-- Your objective --
Print the data exactly as it is given, please.
Raw data: Begin
(** Termination: with the ancestors [anc] on the call stack, the traversal
    needs a stack no deeper than the number of keys not yet on it. *)
Lemma check_dependency_depth m target n :
  ∀ anc name chain,
    NoDup anc →
    (∀ a, a ∈ anc → is_Some (m !! a)) →
    (∀ a, a ∈ anc → tc (descend m target) a name) →
    (∀ x, rtc (descend m target) name x → ¬ tc (descend m target) x x) →
    size m ≤ n + length anc →
    check_dependency (S n) m name target chain ≠ RecursionError.
Proof.
  induction n as [|n IH]; intros anc name chain Hnd Hdom Hanc Hacyc Hsize.
  - simpl. destruct (m !! name) as [deps|] eqn:Hm; [|done].
    exfalso.
    assert (name ∉ anc) as Hfresh.
    { intros Hin. by apply (Hacyc name), Hanc. }
    assert (length (name :: anc) ≤ size m) as Hlen.
    { apply NoDup_keys_length; [by constructor|].
      intros a Ha. apply elem_of_cons in Ha as [->|Ha]; eauto. }
    simpl in Hlen. lia.
  - change (check_dependency (S (S n)) m name target chain) with
      (match m !! name with
       | None => Returned
       | Some dependencies =>
           for_each dependencies (λ dep,
             if decide (dep = target)
             then DependencyCycle (default [target; name] chain ++ [dep])
             else check_dependency (S n) m dep target
                    (Some (default [target; name] chain ++ [dep])))
       end).
    destruct (m !! name) as [deps|] eqn:Hm; [|done].
    apply for_each_no_overflow. intros d Hd.
    destruct (decide (d = target)) as [->|Hne]; [done|].
    assert (descend m target name d) as Hstep by (split; [by exists deps|done]).
    assert (name ∉ anc) as Hfresh.
    { intros Hin. by apply (Hacyc name), Hanc. }
    apply (IH (name :: anc)).
    + by constructor.
    + intros a Ha. apply elem_of_cons in Ha as [->|Ha]; eauto.
    + intros a Ha. apply elem_of_cons in Ha as [->|Ha].
      * by apply tc_once.
      * eapply tc_r; [by apply Hanc|done].
    + intros x Hx. apply Hacyc. by eapply rtc_l.
    + simpl. lia.
Qed.

Lemma descend_edge m target a b : descend m target a b → edge m a b.
Proof. by intros [? _]. Qed.

Lemma tc_descend_path m target a b : tc (descend m target) a b → path m a b.
Proof.
  induction 1 as [a b H|a b c H _ IH].
  - apply tc_once. by eapply descend_edge.
  - eapply tc_l; [by eapply descend_edge|done].
Qed.

Lemma rtc_descend_reachable m target a b :
  rtc (descend m target) a b → reachable m a b.
Proof. apply rtc_subrel. intros ? ?. apply descend_edge. Qed.

Lemma check_dependency_terminates_from m target name chain :
  (∀ x, rtc (descend m target) name x → ¬ tc (descend m target) x x) →
  ∀ fuel, size m < fuel → check_dependency fuel m name target chain ≠ RecursionError.
Proof.
  intros Hacyc fuel Hfuel.
  assert (check_dependency (S (size m)) m name target chain ≠ RecursionError) as H.
  { apply (check_dependency_depth m target (size m) []); try done.
    - constructor.
    - intros a Ha. inversion Ha.
    - intros a Ha. inversion Ha.
    - simpl. lia. }
  rewrite (check_dependency_mono m target (S (size m))); [done|lia|done].
Qed.

(** C10: on a (finite) dependency map from which no cycle can be reached
    from the starting node, [check_dependency] terminates: a stack one
    deeper than the number of keys of the map is always enough, whatever
    the target and the chain, although no node is ever marked as visited. *)
Theorem check_dependency_terminates m name target chain :
  no_cycle_from m name →
  terminates m name target chain ∧
  ∀ fuel, size m < fuel → check_dependency fuel m name target chain ≠ RecursionError.
Proof.
  intros Hacyc.
  assert (∀ fuel, size m < fuel →
            check_dependency fuel m name target chain ≠ RecursionError) as H.
  { apply check_dependency_terminates_from.
    intros x Hx Hc. apply (Hacyc x).
    - by eapply rtc_descend_reachable.
    - by eapply tc_descend_path. }
  split; [|done].
  exists (S (size m)). intros fuel' Hle. apply H. lia.
Qed.

(** A rank that decreases along every edge rules out cycles. *)
Lemma ranked_edge rank m a b : ranked rank m → edge m a b → rank b < rank a.
Proof.
  intros Hr (deps & Hm & Hin). specialize (Hr a deps Hm). simpl in Hr.
  rewrite Forall_forall in Hr. by apply Hr.
Qed.

Lemma ranked_path rank m a b : ranked rank m → path m a b → rank b < rank a.
Proof.
  intros Hr Hp. induction Hp as [a b He|a b c He _ IH].
  - by eapply ranked_edge.
  - pose proof (ranked_edge rank m a b Hr He). lia.
Qed.

Lemma ranked_no_cycle rank m start : ranked rank m → no_cycle_from m start.
Proof.
  intros Hr x _ Hp. pose proof (ranked_path rank m x x Hr Hp). lia.
Qed.


(** *** Registering an edge *)

Lemma lookup_add_edge_eq m filename dependency :
  add_edge m filename dependency !! filename
  = Some (default [] (m !! filename) ++ [dependency]).
Proof.
  unfold add_edge. rewrite lookup_insert_eq.
  destruct (m !! filename) eqn:Hm; simpl.
  - by rewrite Hm.
  - by rewrite lookup_insert_eq.
Qed.

Lemma lookup_add_edge_ne m filename dependency x :
  x ≠ filename → add_edge m filename dependency !! x = m !! x.
Proof.
  intros Hne. unfold add_edge. rewrite lookup_insert_ne by done.
  destruct (m !! filename); [done|]. by rewrite lookup_insert_ne.
Qed.

Lemma edge_add_edge m filename dependency a b :
  edge (add_edge m filename dependency) a b
  ↔ edge m a b ∨ (a = filename ∧ b = dependency).
Proof.
  unfold edge. destruct (decide (a = filename)) as [->|Hne].
  - rewrite lookup_add_edge_eq. split.
    + intros (deps & [= <-] & Hin). apply elem_of_app in Hin as [Hin|Hin].
      * left. destruct (m !! filename) as [old|]; simpl in Hin; [eauto|].
        inversion Hin.
      * right. apply list_elem_of_singleton in Hin. done.
    + intros [(deps & Hm & Hin)|[_ ->]].
      * eexists. split; [done|]. rewrite Hm. simpl. apply elem_of_app. by left.
      * eexists. split; [done|]. apply elem_of_app. right. by left.
  - rewrite lookup_add_edge_ne by done. split; [by left|].
    intros [?|[? _]]; done.
Qed.

(** The default chain of the outermost call, spelled out. *)
Lemma check_dependency_default m fuel name target :
  check_dependency fuel m name target None
  = check_dependency fuel m name target (Some [target; name]).
Proof. by destruct fuel. Qed.

Section Register.
Context (m : dependency_map) (filename dependency : string).
Let m' := add_edge m filename dependency.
Raw data: End
-- Written solution --
(** Termination: with the ancestors [anc] on the call stack, the traversal
    needs a stack no deeper than the number of keys not yet on it. *)
Lemma check_dependency_depth m target n :
  ∀ anc name chain,
    NoDup anc →
    (∀ a, a ∈ anc → is_Some (m !! a)) →
    (∀ a, a ∈ anc → tc (descend m target) a name) →
    (∀ x, rtc (descend m target) name x → ¬ tc (descend m target) x x) →
    size m ≤ n + length anc →
    check_dependency (S n) m name target chain ≠ RecursionError.
Proof.
  induction n as [|n IH]; intros anc name chain Hnd Hdom Hanc Hacyc Hsize.
  - simpl. destruct (m !! name) as [deps|] eqn:Hm; [|done].
    exfalso.
    assert (name ∉ anc) as Hfresh.
    { intros Hin. by apply (Hacyc name), Hanc. }
    assert (length (name :: anc) ≤ size m) as Hlen.
    { apply NoDup_keys_length; [by constructor|].
      intros a Ha. apply elem_of_cons in Ha as [->|Ha]; eauto. }
    simpl in Hlen. lia.
  - change (check_dependency (S (S n)) m name target chain) with
      (match m !! name with
       | None => Returned
       | Some dependencies =>
           for_each dependencies (λ dep,
             if decide (dep = target)
             then DependencyCycle (default [target; name] chain ++ [dep])
             else check_dependency (S n) m dep target
                    (Some (default [target; name] chain ++ [dep])))
       end).
    destruct (m !! name) as [deps|] eqn:Hm; [|done].
    apply for_each_no_overflow. intros d Hd.
    destruct (decide (d = target)) as [->|Hne]; [done|].
    assert (descend m target name d) as Hstep by (split; [by exists deps|done]).
    assert (name ∉ anc) as Hfresh.
    { intros Hin. by apply (Hacyc name), Hanc. }
    apply (IH (name :: anc)).
    + by constructor.
    + intros a Ha. apply elem_of_cons in Ha as [->|Ha]; eauto.
    + intros a Ha. apply elem_of_cons in Ha as [->|Ha].
      * by apply tc_once.
      * eapply tc_r; [by apply Hanc|done].
    + intros x Hx. apply Hacyc. by eapply rtc_l.
    + simpl. lia.
Qed.

Lemma descend_edge m target a b : descend m target a b → edge m a b.
Proof. by intros [? _]. Qed.

Lemma tc_descend_path m target a b : tc (descend m target) a b → path m a b.
Proof.
  induction 1 as [a b H|a b c H _ IH].
  - apply tc_once. by eapply descend_edge.
  - eapply tc_l; [by eapply descend_edge|done].
Qed.

Lemma rtc_descend_reachable m target a b :
  rtc (descend m target) a b → reachable m a b.
Proof. apply rtc_subrel. intros ? ?. apply descend_edge. Qed.

Lemma check_dependency_terminates_from m target name chain :
  (∀ x, rtc (descend m target) name x → ¬ tc (descend m target) x x) →
  ∀ fuel, size m < fuel → check_dependency fuel m name target chain ≠ RecursionError.
Proof.
  intros Hacyc fuel Hfuel.
  assert (check_dependency (S (size m)) m name target chain ≠ RecursionError) as H.
  { apply (check_dependency_depth m target (size m) []); try done.
    - constructor.
    - intros a Ha. inversion Ha.
    - intros a Ha. inversion Ha.
    - simpl. lia. }
  rewrite (check_dependency_mono m target (S (size m))); [done|lia|done].
Qed.

(** C10: on a (finite) dependency map from which no cycle can be reached
    from the starting node, [check_dependency] terminates: a stack one
    deeper than the number of keys of the map is always enough, whatever
    the target and the chain, although no node is ever marked as visited. *)
Theorem check_dependency_terminates m name target chain :
  no_cycle_from m name →
  terminates m name target chain ∧
  ∀ fuel, size m < fuel → check_dependency fuel m name target chain ≠ RecursionError.
Proof.
  intros Hacyc.
  assert (∀ fuel, size m < fuel →
            check_dependency fuel m name target chain ≠ RecursionError) as H.
  { apply check_dependency_terminates_from.
    intros x Hx Hc. apply (Hacyc x).
    - by eapply rtc_descend_reachable.
    - by eapply tc_descend_path. }
  split; [|done].
  exists (S (size m)). intros fuel' Hle. apply H. lia.
Qed.

(** A rank that decreases along every edge rules out cycles. *)
Lemma ranked_edge rank m a b : ranked rank m → edge m a b → rank b < rank a.
Proof.
  intros Hr (deps & Hm & Hin). specialize (Hr a deps Hm). simpl in Hr.
  rewrite Forall_forall in Hr. by apply Hr.
Qed.

Lemma ranked_path rank m a b : ranked rank m → path m a b → rank b < rank a.
Proof.
  intros Hr Hp. induction Hp as [a b He|a b c He _ IH].
  - by eapply ranked_edge.
  - pose proof (ranked_edge rank m a b Hr He). lia.
Qed.

Lemma ranked_no_cycle rank m start : ranked rank m → no_cycle_from m start.
Proof.
  intros Hr x _ Hp. pose proof (ranked_path rank m x x Hr Hp). lia.
Qed.


(** *** Registering an edge *)

Lemma lookup_add_edge_eq m filename dependency :
  add_edge m filename dependency !! filename
  = Some (default [] (m !! filename) ++ [dependency]).
Proof.
  unfold add_edge. rewrite lookup_insert_eq.
  destruct (m !! filename) eqn:Hm; simpl.
  - by rewrite Hm.
  - by rewrite lookup_insert_eq.
Qed.

Lemma lookup_add_edge_ne m filename dependency x :
  x ≠ filename → add_edge m filename dependency !! x = m !! x.
Proof.
  intros Hne. unfold add_edge. rewrite lookup_insert_ne by done.
  destruct (m !! filename); [done|]. by rewrite lookup_insert_ne.
Qed.

Lemma edge_add_edge m filename dependency a b :
  edge (add_edge m filename dependency) a b
  ↔ edge m a b ∨ (a = filename ∧ b = dependency).
Proof.
  unfold edge. destruct (decide (a = filename)) as [->|Hne].
  - rewrite lookup_add_edge_eq. split.
    + intros (deps & [= <-] & Hin). apply elem_of_app in Hin as [Hin|Hin].
      * left. destruct (m !! filename) as [old|]; simpl in Hin; [eauto|].
        inversion Hin.
      * right. apply list_elem_of_singleton in Hin. done.
    + intros [(deps & Hm & Hin)|[_ ->]].
      * eexists. split; [done|]. rewrite Hm. simpl. apply elem_of_app. by left.
      * eexists. split; [done|]. apply elem_of_app. right. by left.
  - rewrite lookup_add_edge_ne by done. split; [by left|].
    intros [?|[? _]]; done.
Qed.

(** The default chain of the outermost call, spelled out. *)
Lemma check_dependency_default m fuel name target :
  check_dependency fuel m name target None
  = check_dependency fuel m name target (Some [target; name]).
Proof. by destruct fuel. Qed.

Section Register.
Context (m : dependency_map) (filename dependency : string).
Let m' := add_edge m filename dependency.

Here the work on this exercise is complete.